The Bishop Speaks

Bishop Louis Vezelis O.F.M.

There is a very dangerous epidemic going around in religious circles that is far more deadly than any physical virus.

This `spiritual virus' has been around a very long time. It's been around since the first sin of disobedience that cast Satan and his fellow-fliers down to earth. It's called `pride.' It's not the kind of pride that we ought to be proud of, such as taking pride in our work, or taking legitimate pride in our accomplishments.

Everyone needs a little pride in himself because it is not easy to find many people willing to give encouragement when self-doubt freezes fruitful activity.

The kind of pride that undermines all virtue and progress in the spiritual life is self-delusion. This delusion is particularly evident when those entrusted by the Holy Ghost to teach and guide are rebuked for being `harsh.'

It is only the preaching of some hard and harsh truths that wake people up to the reality of things. The reality, one must say, of their own false appreciation of themselves.

This kind of harsh preaching is necessary for all of us. And, rather than be rejected, it should be sought with eager longing. At times, the preacher must make himself appear as a motley fool for the sake of those souls entrusted to his care.

Harsh preaching provides the medicine for souls that are sick. The kind of preaching that has led souls to their mutual destruction is the kind that flatters individual tastes and cures nothing.
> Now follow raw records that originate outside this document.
(** The loop invariant: the tree built so far has the entries of a complete
    tree of depth [k]. *)
Lemma listToTreeLoop_ok fuel k p l :
  (1 <= k)%nat -> (length l <= fuel)%nat ->
  (height p <= k)%nat -> length (rowSetTreeToList p) = (2 ^ k - 1)%nat ->
  let t := listToTreeLoop fuel k p l in
  rowSetTreeToList t = rowSetTreeToList p ++ l
  /\ (2 ^ (height t - 1) <= length (rowSetTreeToList t))%nat.
Proof.
  revert k p l; induction fuel as [|f IH]; intros k p l Hk Hf Hh Hc t; subst t;
    (destruct l as [|v l]; [|simpl in Hf; try lia]).
  1, 2: rewrite app_nil_r; split; [done|]; simpl listToTreeLoop; rewrite Hc;
    pose proof (pow_height _ _ Hh); destruct k as [|k]; [lia|];
    rewrite Nat.sub_succ, Nat.sub_0_r in *; rewrite Nat.pow_succ_r';
    pose proof (Nat.pow_nonzero 2 k); lia.
  simpl. destruct (rowSetNDeepTree k l) as [tr r] eqn:E.
  apply rowSetNDeepTree_ok in E as (Hl & Hhr & Hcr); [|lia].
  pose proof (Nat.pow_nonzero 2 k) as Hnz.
  assert (height (Entry p v tr) <= S k)%nat as HhS by (simpl; lia).
  destruct r as [|w r].
  - rewrite app_nil_r in Hl. destruct f; simpl; rewrite Hl; (split; [done|]);
      apply pow_height in HhS; simpl in HhS; rewrite !Nat.sub_0_r in *;
      rewrite length_app, Hc; simpl; lia.
  - destruct (IH (S k) (Entry p v tr) (w :: r)) as [H1 H2]; [lia| |done| |].
    + rewrite <- Hl, length_app in Hf. simpl in *. lia.
    + simpl rowSetTreeToList. rewrite length_app. simpl length. rewrite Hc, Hcr by done.
      rewrite Nat.pow_succ_r'. lia.
    + split; [|done]. rewrite H1. simpl. rewrite <- Hl. by rewrite <- app_assoc.
Qed.

Lemma rowSetListToTree_ok l :
  rowSetTreeToList (rowSetListToTree l) = l
  /\ (l <> [] -> 2 ^ (height (rowSetListToTree l) - 1) <= length l)%nat.
Proof.
  destruct l as [|v l]; [done|]. unfold rowSetListToTree.
  destruct (listToTreeLoop_ok (length l) 1 (Entry Nil v Nil) l) as [H1 H2]; [lia|lia|done|done|].
  rewrite H1 in H2 |- *. done.
Qed.

(** The loop over a search tree. *)
Lemma treeTest_ok t x :
  ascending (rowSetTreeToList t) -> treeTest t x = true <-> x ∈ rowSetTreeToList t.
Proof.
  induction t as [|l IHl v r IHr]; simpl; [set_solver|]. intros Hs.
  apply StronglySorted_app in Hs as (Hlt & Hl & Hr).
  inversion Hr as [|? ? Hr' Hvr]; subst. rewrite Forall_forall in Hvr.
  assert (forall y, y ∈ rowSetTreeToList l -> y < v) as Hlv by (intros; apply Hlt; set_solver).
  rewrite elem_of_app, elem_of_cons.
  destruct (Z.ltb_spec v x); [|rewrite Z.gtb_ltb; destruct (Z.ltb_spec x v)].
  - rewrite IHr by done. split; [auto|]. intros [H'%Hlv|[->|H']]; [lia|lia|done].
  - rewrite IHl by done. split; [auto|]. intros [H'|[->|H'%Hvr]]; [done|lia|lia].
  - assert (x = v) by lia. naive_solver.
Qed.

(** ** What a rowset promises

    The rowids of the earlier batches, those of the current batch, and the
    number of the batch. *)
Record rowids := mkRowids { past : gset Z; cur : gset Z; batch : Z }.

Inductive op : Type :=
| OpInsert (rowid : Z)
| OpTest (iBatch iRowid : Z).

(** The answer is a [bool] for a test and nothing for an insertion. *)
Definition specStep (s : rowids) (o : op) : option bool * rowids :=
  match o with
  | OpInsert x => (None, mkRowids (past s) ({[x]} ∪ cur s) (batch s))
  | OpTest b x =>
      let s := if decide (b = batch s) then s else mkRowids (past s ∪ cur s) ∅ b in
      (Some (bool_decide (x ∈ past s)), s)
  end.

Fixpoint specRun (s : rowids) (ops : list op) : list (option bool) :=
  match ops with
  | [] => []
  | o :: ops => let '(r, s) := specStep s o in r :: specRun s ops
  end.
Much like patent medicines that are flavored and scented for easy consumption _ but very little effect.

It would be good if those appointed to preach remembered the words of God spoken through the Prophet Ezechiel: "If thou declare not to the wicked his iniquity, I will require his blood at thy hand" (Ezech.8,11)

And again, the Prophet Isaias says: "cry, cease not; lift up thy voice like a trumpet, and show my people their sins" (Isa. 58, 1).

The negligent priest is also addressed in severe tones in the Gospel: "Wicked servant! Why didst thou not put my money in a bank, so that I on my return might have gotten it with interest?" (Luke 19, 23).

The people do not wish to hear of any `narrow gate' which leads into the kingdom of heaven. This is the duty of the bishop and priests under him. But, if they will not listen to the bishop or priest, might they still listen to the words of Jesus Christ?

Consider for a moment the scene when our Lord and His disciples were going from towns and villages, "teaching and making his way towards Jerusalem." (Luke 13, 22).

After hearing His words, someone asked him: "Lord, are only a few to be saved?"(Ibid.).

What answer did Jesus give to this man? Jesus did not only answer the individual, He used this question to address everyone without exception: "Strive to enter by the narrow gate; for many, I tell you, will seek to enter and will not be able.

"But when the master of the house has entered and shut the door, you will begin to stand outside and knock at the door saying, `Lord, open for us!' And he shall say to you in answer, `I do not know where you are from.' Then you shall begin to say, `We ate and drank in thy presence, and thou didst teach in our streets.' And he shall say to you, `I do not know where you are from. Depart from me, all you workers of iniquity.'

"There will be weeping, and the gnashing of teeth, when you shall see Abraham and Isaac and Jacob and all the prophets in the kingdom of God, but you yourselves cast forth outside." (Ibid. 13, 24-28).

These words of Jesus were applied to all those who listened to the Rabbis and priests of the Old Testament. They apply today to all those bishops and priests who were validly and legitimately consecrated or ordained according to the Order of Melchisedech (Roman Catholic bishops and priests).

This is the sentence careless bishops and priests will have to endure if they are unwilling to preach the word of God in season and out of season.

For this reason, the esteemed reader will understand that one who must preach with the force of simple truth must do so in order to absolve his conscience in the sight of God.

It is a rash and false judgment to conclude from the forcefulness and urgency of the truth that the preacher lacks humility in performing his divine duty.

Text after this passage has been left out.